Open the borders and you open Pandora’s box, his father had predicted balefully in one of his coherent moments, but it wasn’t until now that Khaled had fully understood what he’d meant.
He didn’t blame Amira, but he could kill her all the same for throwing him neck-deep into problems he wished someone else could solve. But that was what happened upon inheriting a country far earlier than expected after its ruler, his father, had collapsed and had been declared incompetent: there was no one else. These problems were Khaled’s alone.
“She is no one of importance,” his head of security, Nasser, said quietly from beside him, his gaze on the sleek computer tablet in his hands. “Her family is unremarkable. Her father is an electrician and her mother works in a doctor’s office in a small town on the outskirts of what appears to be a very small city in the middle of the country. She has two sisters, one married to a mechanic and the other to a teacher. No ties to anyone with any sort of influence at all.”
“Ah,” Khaled said, more to himself than Nasser, “but that only means she is one of their ‘every women.’ I learned at Harvard that Americans love nothing more than to tell themselves fairy stories in which little brown mice become great and powerful through their own inner strength, or some such nonsense. It is part of their cultural DNA.”
Inside the room, his own little brown mouse sat on one of the settees, bent over at the waist, elbows on her knees and her forehead cradled in her hands. He thought she was simply breathing deeply, not weeping. Not this one, with her talk of villains and axes and her foolish courage. He’d seen the hint of fear in her eyes when he’d ordered her back to the palace. He’d scared her, he knew, and if he regretted that—if he regretted the necessity of squelching that spark of defiant fire that had transformed her from a mouse into something far more interesting out in that alley, if he regretted the man he’d become that he could do these things so cavalierly—he ignored it.
There was no place for regret. There never was. There was only Jhurat.
“She has been traveling, as she said,” Nasser continued after a moment, diplomatically opting not to comment on either fairy stories or mice, which was only one of the reasons he’d been Khaled’s right hand and best friend since they’d been boys. “She flew to Scotland six months ago and has been wandering since, following what appears to be a largely whimsical itinerary south and east. One of those gap-year journeys, it seems, though she finished her university studies some years back. Perhaps she is ‘finding herself’?”

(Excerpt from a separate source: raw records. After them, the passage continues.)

Lemma kept_offsets_sub_at P : forall pre,
  Forall (fun '(s, o) => sub_at o s (pre ++ List.concat P))
    (kept_offsets_from (List.length pre) P).
Proof.
  induction P as [|t P IH]; intros pre; simpl; [constructor|].
  apply Forall_app. split.
  - destruct (is_blank t); constructor; [|constructor].
    exists pre, (List.concat P). split; reflexivity.
  - rewrite <- length_app. rewrite app_assoc. apply IH.
Qed.

Lemma kept_offsets_blank ts o :
  is_blank (List.concat ts) = true -> kept_offsets_from o ts = [].
Proof.
  revert o. induction ts as [|t ts IH]; intros o; simpl; [reflexivity|].
  rewrite is_blank_app. intros H. apply andb_true_iff in H as [H1 H2].
  rewrite H1, IH by exact H2. reflexivity.
Qed.

Lemma Forall2_map_same {A B C} (f : A -> B) (g : A -> C) (R : B -> C -> Prop) l :
  (forall a, In a l -> R (f a) (g a)) -> Forall2 R (map f l) (map g l).
Proof.
  induction l as [|a l IH]; intros H; simpl; constructor.
  - apply H. left. reflexivity.
  - apply IH. intros b Hb. apply H. right. exact Hb.
Qed.

(** Claim C2 (as amended): the sub-tokens produced by
    [retokenize_layout_token], with a tokenizer whose output strings
    concatenate back to the text, correspond one to one and in order to
    the strings of the tokenizer output that are not whitespace only,
    each paired with its character offset (the total length of the
    strings before it, whitespace included): the sub-token has that
    string as text and keeps the original font, the string occurs in the
    original text at that offset, and when the token has no coordinates
    neither has the sub-token, otherwise the sub-token's y and height are
    the original ones and its x is the original x plus the original width
    times that offset over the total text length. *)
Theorem retokenize_relative_coordinates (fn : str -> list str) (tok : LayoutToken) :
  List.concat (fn (text tok)) = text tok ->
  Forall2 (fun t' '(s, o) =>
      text t' = s /\ font t' = font tok /\ sub_at o s (text tok) /\
      match coordinates tok with
      | None => coordinates t' = None
      | Some c =>
          exists c', coordinates t' = Some c' /\ y c' = y c /\ height c' = height c /\
            x c' == x c + (width c * inject_Z (Z.of_nat o))
                          / inject_Z (Z.of_nat (List.length (text tok)))
      end)
    (retokenize_layout_token fn tok) (kept_offsets_from 0 (fn (text tok))).
Proof.
  intros Hc. unfold retokenize_layout_token.
  destruct (is_blank (text tok)) eqn:Eb.
  { rewrite kept_offsets_blank by (rewrite Hc; exact Eb). constructor. }
  destruct (str_list_eqb (fn (text tok)) [text tok]) eqn:Eq.
  - apply str_list_eqb_true in Eq. rewrite Eq. simpl. rewrite Eb. simpl.
    constructor; [|constructor].
    split; [reflexivity|]. split; [reflexivity|].
    split; [exists [], []; rewrite app_nil_r; split; reflexivity|].
    destruct (coordinates tok) as [c|]; [|reflexivity].
    exists c. repeat split; try reflexivity.
    simpl. unfold inject_Z, Qdiv. ring.
  - set (st := fold_left retokenize_step (fn (text tok)) retokenize_init).
    pose proof (kept_inv_fold (fn (text tok)) [] retokenize_init kept_inv_init) as [_ Hk].
    simpl in Hk. fold st in Hk.
    rewrite <- Hk, <- kept_finish with (ws := whitespace tok).
    pose proof (kept_offsets_sub_at (fn (text tok)) []) as Hs.
    simpl in Hs. rewrite Hc, <- Hk, <- kept_finish with (ws := whitespace tok) in Hs.
    rewrite Forall_forall in Hs.
    apply Forall2_map_same. intros [[t w] o] Hin.
    specialize (Hs (t, o) (in_map text_and_offset _ _ Hin)). simpl in Hs.
    cbn [text font text_and_offset coordinates].
    split; [reflexivity|]. split; [reflexivity|]. split; [exact Hs|].
    destruct (coordinates tok) as [c|]; [|reflexivity].
    eexists. split; [reflexivity|]. simpl. split; [reflexivity|]. split; [reflexivity|].
    rewrite sum_lengths_concat, Hc. reflexivity.
Qed.

(** The text "a b a": the two sub-tokens "a" are at offsets 0 and 4. *)
Lemma retokenize_relative_coordinates_witness :
  let tok := mkToken (T "a b a") EMPTY_FONT (T " ") (Some (mkCoords 10 5 50 8)) in
  List.concat (split_runs (text tok)) = text tok /\
  kept_offsets_from 0 (split_runs (text tok)) = [(T "a", 0%nat); (T "b", 2%nat); (T "a", 4%nat)] /\
  Forall2 (fun t' '(s, o) =>
      text t' = s /\ font t' = font tok /\ sub_at o s (text tok) /\
      match coordinates tok with
      | None => coordinates t' = None
      | Some c =>
          exists c', coordinates t' = Some c' /\ y c' = y c /\ height c' = height c /\
            x c' == x c + (width c * inject_Z (Z.of_nat o))
                          / inject_Z (Z.of_nat (List.length (text tok)))
      end)
    (retokenize_layout_token split_runs tok) (kept_offsets_from 0 (split_runs (text tok))).
Proof.
  intros tok.
  assert (Hc : List.concat (split_runs (text tok)) = text tok) by reflexivity.
  split; [exact Hc|]. split; [reflexivity|].
  exact (retokenize_relative_coordinates split_runs tok Hc).
Defined.

(** Claim C2 (as stated) fails: the widths of the sub-tokens do not add
    up to the original width when the tokenizer output contains
    whitespace, since the whitespace counts in the total text length but
    gets no sub-token of its own. *)
Lemma retokenize_width_sum_counterexample :
  ~ (forall (fn : str -> list str) (tok : LayoutToken) (c : LayoutCoordinates),
       List.concat (fn (text tok)) = text tok ->
       coordinates tok = Some c ->
       sum_widths (retokenize_layout_token fn tok) == width c).
Proof.
  intros H.
  specialize (H split_runs (mkToken (T "a b") EMPTY_FONT (T " ") (Some (mkCoords 0 0 3 1)))
                (mkCoords 0 0 3 1) eq_refl eq_refl).
  vm_compute in H. discriminate H.
Qed.

(** The width of every sub-token is computed from the text left in
    [pending_token_text] after the loop: here "abc" gets the width of "d". *)
Example retokenize_widths_from_last_text :
  map (fun t => option_map width (coordinates t))
    (retokenize_layout_token split_runs
       (mkToken (T "abc d") EMPTY_FONT (T " ") (Some (mkCoords 0 0 5 1))))
  = [Some (5 * 1 / 5); Some (5 * 1 / 5)].
Proof. reflexivity. Qed.

(** ** Bounding boxes *)
Module BoundingBoxFacts.
Import BoundingBox.

(** Replace every [Qmin]/[Qmax] by a fresh variable with its defining
    disjunction, to be closed by [lra]. *)
Ltac abstract_minmax :=
  repeat match goal with
  | |- context [Qmin ?a ?b] =>
      let m := fresh "m" in let H := fresh "Hm" in
      pose proof (Q.min_spec a b) as H; cbv [QHasMinMax.min Q_as_OT.lt Q_as_OT.eq Q_as_OT.le] in H;
      set (m := Qmin a b) in *; clearbody m
  | |- context [Qmax ?a ?b] =>
      let m := fresh "m" in let H := fresh "Hm" in
      pose proof (Q.max_spec a b) as H; cbv [QHasMinMax.max Q_as_OT.lt Q_as_OT.eq Q_as_OT.le] in H;
      set (m := Qmax a b) in *; clearbody m
  | _ : context [Qmin ?a ?b] |- _ =>
      let m := fresh "m" in let H := fresh "Hm" in
      pose proof (Q.min_spec a b) as H; cbv [QHasMinMax.min Q_as_OT.lt Q_as_OT.eq Q_as_OT.le] in H;
      set (m := Qmin a b) in *; clearbody m
  | _ : context [Qmax ?a ?b] |- _ =>
      let m := fresh "m" in let H := fresh "Hm" in
      pose proof (Q.max_spec a b) as H; cbv [QHasMinMax.max Q_as_OT.lt Q_as_OT.eq Q_as_OT.le] in H;
      set (m := Qmax a b) in *; clearbody m
  end.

Khaled snorted at his aide’s dry tone. “And instead she found me. Poor little mouse.”
“There is no need for you to deal with this situation any further if you don’t wish it,” the other man said then. “We can handle a girl. Especially one who cannot possibly cause a single ripple, no matter what becomes of her.”
“And can you handle our enemies, too? Who even now work to have me removed from the palace because of my tainted blood?” What they whispered was that Khaled’s line was weak, that the son would inherit his father’s dementia before his time. And who was to say they were wrong? He shoved that aside. “I am certain they have already leaked the fact that I have a young female American in custody to the papers. It is inevitable.”